The value of UKCA to consumers
Amongst manufacturers of the 18 product types included in the extension, some may believe that they do not need to conform with UKCA relevant legislation, or that it’s an effective cost saving move to avoid it. But there are three flaws to this rationale. Firstly, the UKCA mark is now an indication to British consumers and other user groups that the product in question is confirmed as safe for use in that market, and if that disappears they may think that the item is no longer in line with product standards in England, Scotland and Wales. Similarly, if UKCA is already in an organization’s procurement rules then the absence of the UKCA mark could be a problem. Secondly, the indefinite acceptance model has assumed that there is no technical divergence between CE and UKCA rules. Since Brexit, the EU Radio Equipment Directive no longer supports warning marking for situations where the design is unsuitable for the permitted radio bands in Great Britain.

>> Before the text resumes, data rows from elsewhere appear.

(** * Contract compiler: import resolution and compilation cache

    Shallow embedding of [ContractCompiler] (apps/contracts, compiler.ts):
    [findImports], [resolveAllImports], [compileContract], [getContract],
    [clearCache] and [getCacheKeys], together with the parts of the
    JavaScript string API and of Node's POSIX [path] module they call.

    What is outside the program is a parameter of the embedding: the
    file system is a finite map from absolute paths to contents, the
    Solidity compiler is a function from the sources it is given to its
    parsed output, and the working directory is a text.

    The two plain objects of the class, [sources] and [cache], are
    tables of their own entries in the order of [Object.keys] (array
    indices first, in ascending order, then the other keys in the order
    of their creation).  A read of a property that is not an own entry
    finds the members inherited from [Object.prototype], and an
    assignment to [__proto__] creates no entry. *)

From Stdlib Require Import Ascii String.
From stdpp Require Import base decidable option list strings gmap sets.

#[local] Set Warnings "-clear-no-such-hyp".

(** ** JavaScript strings

    A string is a sequence of code units; the embedding uses [string] and
    therefore covers the code units below 256. *)

Module JsString.

Definition slash : ascii := "/"%char.
Definition backslash : ascii := "\"%char.

(** [s.startsWith(p)] *)
Fixpoint startsWith (s p : string) {struct p} : bool :=
  match p with
  | EmptyString => true
  | String c p' =>
      match s with
      | EmptyString => false
      | String d s' => Ascii.eqb d c && startsWith s' p'
      end
  end.
(** X20: the attributes that are signed.  When the signing steps end well,
    [PKCS7_dataFinal] was called on a SignedData with the certificate [cert]
    followed by [certs] from last to first and with one signer info: the one
    that [PKCS7_add_signature] made, its certificate, key, digest and
    unauthenticated attributes as they were.  The authenticated attributes
    of that signer info hold the content type SPC_INDIRECT_DATA, the
    statement type with the commercial purpose under [-comm] and the
    individual one otherwise, the Java attribute when the file is a cabinet
    and [jp] is 0, and the opus info when [-n] or [-i] was given; and they
    hold nothing else that the new signer info did not have. *)
Theorem sign_authenticated_attributes `{OpenSSL} `{Curl} (o : options)
  (type : file_type_t) (digested : list byte) (sig : PKCS7) (p : list byte) :
  main_sign o type digested = Ok (sig, p) ->
  let content_type := mkAttr NID_pkcs9_contentType
                             (V_ASN1_OBJECT SPC_INDIRECT_DATA_OBJID) in
  let java := mkAttr SPC_MS_JAVA_SOMETHING (V_ASN1_SEQUENCE java_attrs_low) in
  let statement := mkAttr SPC_STATEMENT_TYPE_OBJID
                     (V_ASN1_SEQUENCE
                        (if opt_comm o then purpose_comm else purpose_ind)) in
  let opus := mkAttr SPC_SP_OPUS_INFO_OBJID
                (V_ASN1_SEQUENCE
                   (i2d_SpcSpOpusInfo (createOpus (opt_desc o) (opt_url o)))) in
  let with_java := type = FILE_TYPE_CAB /\ opt_jp o = 0 in
  let with_opus := opt_desc o <> None \/ opt_url o <> None in
  exists si0 si sig0 content sig1,
    add_signature o = Some si0 /\
    PKCS7_dataFinal sig0 content = Some sig1 /\
    type_is_signed sig0 = true /\
    signer_info sig0 = [si] /\
    cert sig0 = match opt_cert o with Some c => [c] | None => [] end
                ++ rev (opt_certs o) /\
    si_cert si = si_cert si0 /\ si_pkey si = si_pkey si0 /\
    si_md si = si_md si0 /\ unauth_attr si = unauth_attr si0 /\
    In content_type (auth_attr si) /\
    In statement (auth_attr si) /\
    (with_java -> In java (auth_attr si)) /\
    (with_opus -> In opus (auth_attr si)) /\
    (forall a, In a (auth_attr si) ->
               In a (auth_attr si0) \/ a = content_type \/ a = statement \/
               (a = java /\ with_java) \/ (a = opus /\ with_opus)).
Proof.
  unfold main_sign. intros Hs. cbv zeta.
  destruct (add_signature o) as [si0|]; [|discriminate Hs].
  set (si1 := PKCS7_add_signed_attribute si0 NID_pkcs9_contentType
                (V_ASN1_OBJECT SPC_INDIRECT_DATA_OBJID)) in Hs.
  set (jv := type_eqb type FILE_TYPE_CAB && (0 <=? opt_jp o) && (opt_jp o =? 0)) in Hs.
  set (si2 := if jv
              then PKCS7_add_signed_attribute si1 SPC_MS_JAVA_SOMETHING
                     (V_ASN1_SEQUENCE java_attrs_low)
              else si1) in Hs.
  set (si3 := PKCS7_add_signed_attribute si2 SPC_STATEMENT_TYPE_OBJID
                (V_ASN1_SEQUENCE (if opt_comm o then purpose_comm else purpose_ind)))
    in Hs.
  match type of Hs with
  | bind ?m _ = _ => destruct m as [si| | |] eqn:E4; try discriminate Hs
  end.
  cbn [bind] in Hs.
  match type of Hs with
  | bind (check (PKCS7_dataInit ?s) _) _ = _ =>
      set (sig0 := s) in Hs; destruct (PKCS7_dataInit sig0); [|discriminate Hs]
  end.
  cbn [check bind] in Hs.
  match type of Hs with
  | bind (mapped ?x) _ = _ => destruct x as [prefix|]; [|discriminate Hs]
  end.
  cbn [mapped bind] in Hs.
  match type of Hs with
  | bind ?m _ = _ => destruct m as [h| | |]; try discriminate Hs
  end.
  cbn [bind] in Hs.
  match type of Hs with
  | bind (mapped ?x) _ = _ => destruct x as [content|]; [|discriminate Hs]
  end.
  cbn [mapped bind] in Hs.
  destruct (PKCS7_dataFinal sig0 content) as [sig1|] eqn:Ef; [|discriminate Hs].
  clear Hs.
  assert (Hjv : jv = true <-> type = FILE_TYPE_CAB /\ opt_jp o = 0).
  { unfold jv. rewrite !andb_true_iff, Z.leb_le, Z.eqb_eq.
    split.
    - intros [[Ht _] Hj]. split; [|exact Hj]. destruct type; cbn in Ht; congruence.
    - intros [-> Hj]. rewrite Hj. repeat split; lia. }
  assert (Hopus : (si = si3 /\ opt_desc o = None /\ opt_url o = None) \/
                  (si = PKCS7_add_signed_attribute si3 SPC_SP_OPUS_INFO_OBJID
                          (V_ASN1_SEQUENCE
                             (i2d_SpcSpOpusInfo (createOpus (opt_desc o) (opt_url o))))
                   /\ (opt_desc o <> None \/ opt_url o <> None))).
  { destruct (opt_desc o) as [dsc|] eqn:Ed; [|destruct (opt_url o) as [u|] eqn:Eu].
    - right. destruct (0 <? len _); [|discriminate E4]. cbn [check bind] in E4.
      split; [congruence|]. left. discriminate.
    - right. destruct (0 <? len _); [|discriminate E4]. cbn [check bind] in E4.
      split; [congruence|]. right. discriminate.
    - left. split; [congruence|]. auto. }
  exists si0, si, sig0, content, sig1.
  split; [reflexivity|]. split; [exact Ef|].
  assert (Hsig0 : type_is_signed sig0 = true /\ signer_info sig0 = [si] /\
                  cert sig0 = match opt_cert o with Some c => [c] | None => [] end
                              ++ rev (opt_certs o)).
  { unfold sig0.
    match goal with
    | |- context [add_certificates_rev ?s ?l] =>
        destruct (add_certificates_rev_fields s l) as (Hc & Hi & _);
        rewrite Hc, Hi;
        assert (Ht : type_is_signed (add_certificates_rev s l) = type_is_signed s)
    end.
    { unfold add_certificates_rev. generalize (rev (opt_certs o)).
      match goal with |- forall l, type_is_signed (fold_left _ l ?s) = _ =>
        generalize s end.
      intros s l. revert s. induction l as [|x l IH]; intros s; [reflexivity|].
      cbn [fold_left]. rewrite IH. reflexivity. }
    rewrite Ht. destruct (opt_cert o); cbn; auto. }
  destruct Hsig0 as (Hty & Hsi & Hce).
  split; [exact Hty|]. split; [exact Hsi|]. split; [exact Hce|].
  assert (Hfields : forall s nid v,
            si_cert (PKCS7_add_signed_attribute s nid v) = si_cert s /\
            si_pkey (PKCS7_add_signed_attribute s nid v) = si_pkey s /\
            si_md (PKCS7_add_signed_attribute s nid v) = si_md s /\
            unauth_attr (PKCS7_add_signed_attribute s nid v) = unauth_attr s)
    by (intros; cbn; auto).
  assert (H3 : si_cert si3 = si_cert si0 /\ si_pkey si3 = si_pkey si0 /\
               si_md si3 = si_md si0 /\ unauth_attr si3 = unauth_attr si0).
  { unfold si3, si2, si1. destruct jv; cbn; auto. }
  assert (A1 : auth_attr si1
               = add_attribute (auth_attr si0)
                   (mkAttr NID_pkcs9_contentType
                           (V_ASN1_OBJECT SPC_INDIRECT_DATA_OBJID)))
    by reflexivity.
  assert (A2 : auth_attr si2
               = if jv
                 then add_attribute (auth_attr si1)
                        (mkAttr SPC_MS_JAVA_SOMETHING (V_ASN1_SEQUENCE java_attrs_low))
                 else auth_attr si1)
    by (unfold si2; destruct jv; reflexivity).
  assert (A3 : auth_attr si3
               = add_attribute (auth_attr si2)
                   (mkAttr SPC_STATEMENT_TYPE_OBJID
                      (V_ASN1_SEQUENCE
                         (if opt_comm o then purpose_comm else purpose_ind))))
    by reflexivity.
  assert (I1 : In (mkAttr NID_pkcs9_contentType
                          (V_ASN1_OBJECT SPC_INDIRECT_DATA_OBJID)) (auth_attr si3)).
  { rewrite A3. apply add_attribute_keeps; [|cbn; discriminate].
    rewrite A2. destruct jv.
    - apply add_attribute_keeps; [|cbn; discriminate].
      rewrite A1. apply add_attribute_In.
    - rewrite A1. apply add_attribute_In. }
  assert (I2 : jv = true ->
               In (mkAttr SPC_MS_JAVA_SOMETHING (V_ASN1_SEQUENCE java_attrs_low))
                  (auth_attr si3)).
  { intros Ej. rewrite A3. apply add_attribute_keeps; [|cbn; discriminate].
    rewrite A2, Ej. apply add_attribute_In. }
  assert (I3 : In (mkAttr SPC_STATEMENT_TYPE_OBJID
                     (V_ASN1_SEQUENCE
                        (if opt_comm o then purpose_comm else purpose_ind)))
                  (auth_attr si3))
    by (rewrite A3; apply add_attribute_In).
  assert (E3 : forall a, In a (auth_attr si3) ->
               In a (auth_attr si0) \/
               a = mkAttr NID_pkcs9_contentType
                          (V_ASN1_OBJECT SPC_INDIRECT_DATA_OBJID) \/
               a = mkAttr SPC_STATEMENT_TYPE_OBJID
                     (V_ASN1_SEQUENCE
                        (if opt_comm o then purpose_comm else purpose_ind)) \/
               (a = mkAttr SPC_MS_JAVA_SOMETHING (V_ASN1_SEQUENCE java_attrs_low) /\
                jv = true)).
  { intros a Ha. rewrite A3 in Ha. apply add_attribute_elim in Ha.
    destruct Ha as [->|Ha]; [auto|].
    rewrite A2 in Ha. destruct jv.
    - apply add_attribute_elim in Ha. destruct Ha as [->|Ha]; [auto|].
      rewrite A1 in Ha. apply add_attribute_elim in Ha. destruct Ha; auto.
    - rewrite A1 in Ha. apply add_attribute_elim in Ha. destruct Ha; auto. }
  destruct Hopus as [(-> & Hd & Hu)|(-> & Hw)].
  - destruct H3 as (? & ? & ? & ?).
    do 4 (split; [assumption|]).
    split; [exact I1|]. split; [exact I3|].
    split; [intros Hj; apply I2, Hjv, Hj|].
    split; [intros [N|N]; congruence|].
    intros a Ha. destruct (E3 a Ha) as [?|[?|[?|[? Ej]]]]; auto.
    right. right. right. left. split; [assumption|apply Hjv, Ej].
  - destruct H3 as (? & ? & ? & ?).
    cbn [PKCS7_add_signed_attribute si_cert si_pkey si_md unauth_attr auth_attr].
    do 4 (split; [assumption|]).
    split; [apply add_attribute_keeps; [exact I1|cbn; discriminate]|].
    split; [apply add_attribute_keeps; [exact I3|cbn; discriminate]|].
    split.
    { intros Hj. apply add_attribute_keeps; [apply I2, Hjv, Hj|cbn; discriminate]. }
    split; [intros _; apply add_attribute_In|].
    intros a Ha. apply add_attribute_elim in Ha.
    destruct Ha as [->|Ha]; [auto 10|].
    destruct (E3 a Ha) as [?|[?|[?|[? Ej]]]]; auto.
    right. right. right. left. split; [assumption|apply Hjv, Ej].
Qed.
Lemma extend_appended s l e offset length type :
  chain s (l ++ [e]) -> coalesced (l ++ [e]) -> chain_end s (l ++ [e]) = offset ->
  0 < length -> 0 <= s -> offset + length <= INT64_MAX -> e_type e = type ->
  appended s (l ++ [e]) offset length type (extend_last (l ++ [e]) length).
Proof.
  intros Hc Hco He Hlen Hs Hmax Ht. rewrite extend_last_snoc.
  apply chain_app in Hc as [Hc (Heo & Hel & _)].
  rewrite chain_end_app in He. simpl in He.
  pose proof (chain_end_le _ _ Hc).
  rewrite u64_small by (limits; lia). split.
  - apply chain_app. simpl. repeat split; (done || lia).
  - by apply (coalesced_replace_last l e).
  - rewrite chain_end_app. simpl. lia.
  - rewrite !length_app. simpl. lia.
  - intros H'. by apply app_nil in H' as [_ ?].
  - intros x. rewrite !type_at_app. simpl. rewrite Heo.
    destruct (decide _) as [Hx|Hx].
    + rewrite (chain_outside s l x) by (done || lia).
      destruct (Z.leb_spec (chain_end s l) x),
        (Z.ltb_spec x (chain_end s l + (e_length e + length))); simpl; [congruence|lia..].
    + destruct (type_at l x); [done|].
      destruct (Z.leb_spec (chain_end s l) x), (Z.ltb_spec x (chain_end s l + e_length e)),
        (Z.ltb_spec x (chain_end s l + (e_length e + length))); simpl; (done || lia).
Qed.
(* ===== verification/Exports.v ===== *)
(** * Export lists

    Models [server/exports.c]: the list of export names a plugin returns
    for [NBD_OPT_LIST].  Strings are lists of non-zero bytes; [malloc] and
    [strdup] are taken to succeed. *)

From S2P Require Import Prelude NbdProtocol.

Definition MAX_EXPORTS : Z := 10000.

Record nbdkit_export : Type := Export {
  ex_name : list Z;
  ex_description : option (list Z);
}.

Record nbdkit_exports : Type := Exports {
  xs_exports : list nbdkit_export;
  xs_use_default : bool;
}.

Definition nbdkit_exports_new : nbdkit_exports := Exports [] false.

Definition nbdkit_exports_count (exps : nbdkit_exports) : Z :=
  Z.of_nat (length (xs_exports exps)).

(** [None] is a failed assertion. *)
Definition nbdkit_get_export (exps : nbdkit_exports) (i : nat) : option nbdkit_export :=
  xs_exports exps !! i.

Definition strlen (s : list Z) : Z := Z.of_nat (length s).

(** [None] for 0, [Some errno] for -1. *)
Definition nbdkit_add_export (exps : nbdkit_exports) (name : list Z)
    (description : option (list Z)) : option Z * nbdkit_exports :=
  if nbdkit_exports_count exps =? MAX_EXPORTS then (Some EINVAL, exps)
  else if ((NBD_MAX_STRING <? strlen name) ||
           match description with
           | Some d => NBD_MAX_STRING <? strlen d
           | None => false
           end)%bool
  then (Some EINVAL, exps)
  else (None, Exports (xs_exports exps ++ [Export name description]) (xs_use_default exps)).

Definition nbdkit_use_default_export (exps : nbdkit_exports) : nbdkit_exports :=
  Exports (xs_exports exps) true.

(** [exports_resolve_default], given what [backend_default_export] answers
    when it is asked. *)
Definition exports_resolve_default_with (exps : nbdkit_exports) (def : option (list Z))
    : option Z * nbdkit_exports :=
  if xs_use_default exps then
    let exps := Exports (xs_exports exps) false in
    match def with
    | Some def => nbdkit_add_export exps def None
    | None => (None, exps)
    end
  else (None, exps).

(** ** Properties *)

(** Every list the server builds stays within the limits the replies on
    the wire rely on. *)
Definition exports_wf (exps : nbdkit_exports) : Prop :=
  nbdkit_exports_count exps <= MAX_EXPORTS /\
  Forall (fun e => strlen (ex_name e) <= NBD_MAX_STRING /\
     forall d, ex_description e = Some d -> strlen d <= NBD_MAX_STRING) (xs_exports exps).

Lemma add_export_cases exps name description :
  (nbdkit_add_export exps name description =
     (None, Exports (xs_exports exps ++ [Export name description]) (xs_use_default exps)) /\
   nbdkit_exports_count exps <> MAX_EXPORTS /\ strlen name <= NBD_MAX_STRING /\
   forall d, description = Some d -> strlen d <= NBD_MAX_STRING) \/
  (nbdkit_add_export exps name description = (Some EINVAL, exps) /\
   (nbdkit_exports_count exps = MAX_EXPORTS \/ NBD_MAX_STRING < strlen name \/
    exists d, description = Some d /\ NBD_MAX_STRING < strlen d)).
Proof.
  unfold nbdkit_add_export. destruct (Z.eqb_spec (nbdkit_exports_count exps) MAX_EXPORTS); [auto|].
  destruct (Z.ltb_spec NBD_MAX_STRING (strlen name)); simpl; [auto|].
  destruct description as [d|].
  - destruct (Z.ltb_spec NBD_MAX_STRING (strlen d)); [right; eauto 6|].
    left. repeat split; try done. by intros ? [= <-].
  - left. by repeat split.
Qed.

(** [nbdkit_add_export] appends exactly one export when the list is not
    full and both strings fit the protocol's limit, and otherwise fails
    with EINVAL and leaves the list alone; in both cases the limits hold
    of the result. *)
Theorem add_export_correct exps name description :
  exports_wf exps ->
  let '(r, exps') := nbdkit_add_export exps name description in
  exports_wf exps' /\ xs_use_default exps' = xs_use_default exps /\
  (r = None <->
     nbdkit_exports_count exps < MAX_EXPORTS /\ strlen name <= NBD_MAX_STRING /\
     (forall d, description = Some d -> strlen d <= NBD_MAX_STRING)) /\
  (r = None -> xs_exports exps' = xs_exports exps ++ [Export name description]) /\
  (r <> None -> r = Some EINVAL /\ exps' = exps).
Proof.
  intros Hwf. pose proof Hwf as [Hc Hall].
  destruct (add_export_cases exps name description)
    as [(-> & Hn & Hl & Hd)|(-> & Hwhy)].
  - repeat split; try done; try lia.
    + unfold nbdkit_exports_count in *. simpl. rewrite length_app. simpl. lia.
    + simpl. apply Forall_app. split; [done|]. by repeat constructor.
  - repeat split; try done.
    intros (? & ? & Hd). destruct Hwhy as [|[|(d & -> & ?)]]; [lia..|].
    specialize (Hd d eq_refl). lia.
Qed.

Lemma add_export_correct_witness :
  (nbdkit_add_export nbdkit_exports_new [97; 98] None).1 = None.
Proof.
  pose proof (add_export_correct nbdkit_exports_new [97; 98] None) as H.
  destruct (nbdkit_add_export nbdkit_exports_new [97; 98] None) as [r exps'].
  destruct H as (_ & _ & H & _).
  - split; [by vm_compute|constructor].
  - apply H. repeat split; try done; by vm_compute.
Defined.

So how do you show that a CE marked radio is suitable, other than applying a UK specific mark? By early 2027, we will need to address the new EU Machinery Safety Regulations which will no longer correspond directly with the UK machinery safety regulations. Finally, as of today, there is still some uncertainty as to what the final rules for the Great Britain market will look like. Beyond the actual marking, it is not yet clear what remaining product conformity rules will be applied. This includes whether importer labelling is needed or what, if any, documentation will need to accompany the equipment if the CE marking route is chosen. Hence the indefinite recognition of CE marking may not encompass all the rules for the Great Britain market.
Keeping faith with UKCA
Taking all into account, if you are a manufacturer that has already entered the UKCA conformity process it may be wise not to recoil as there is a likelihood you will still need it. Also, the hard work in understanding the process has been completed, and many who do not need to use an approved body will have found that the additional work to list UKCA alongside CE is in fact minimal. It is worth noting that ‘indefinite’ indicates an unknown length of time and there is still scope for enforcement in the future. Similarly, if you opt for the CE mark there will be other UKCA related items in legislation that you have to follow. To prepare for all eventualities, we at Element advise our customers to integrate the new UKCA rules into their future plans for long-term security and as a future proofing tool.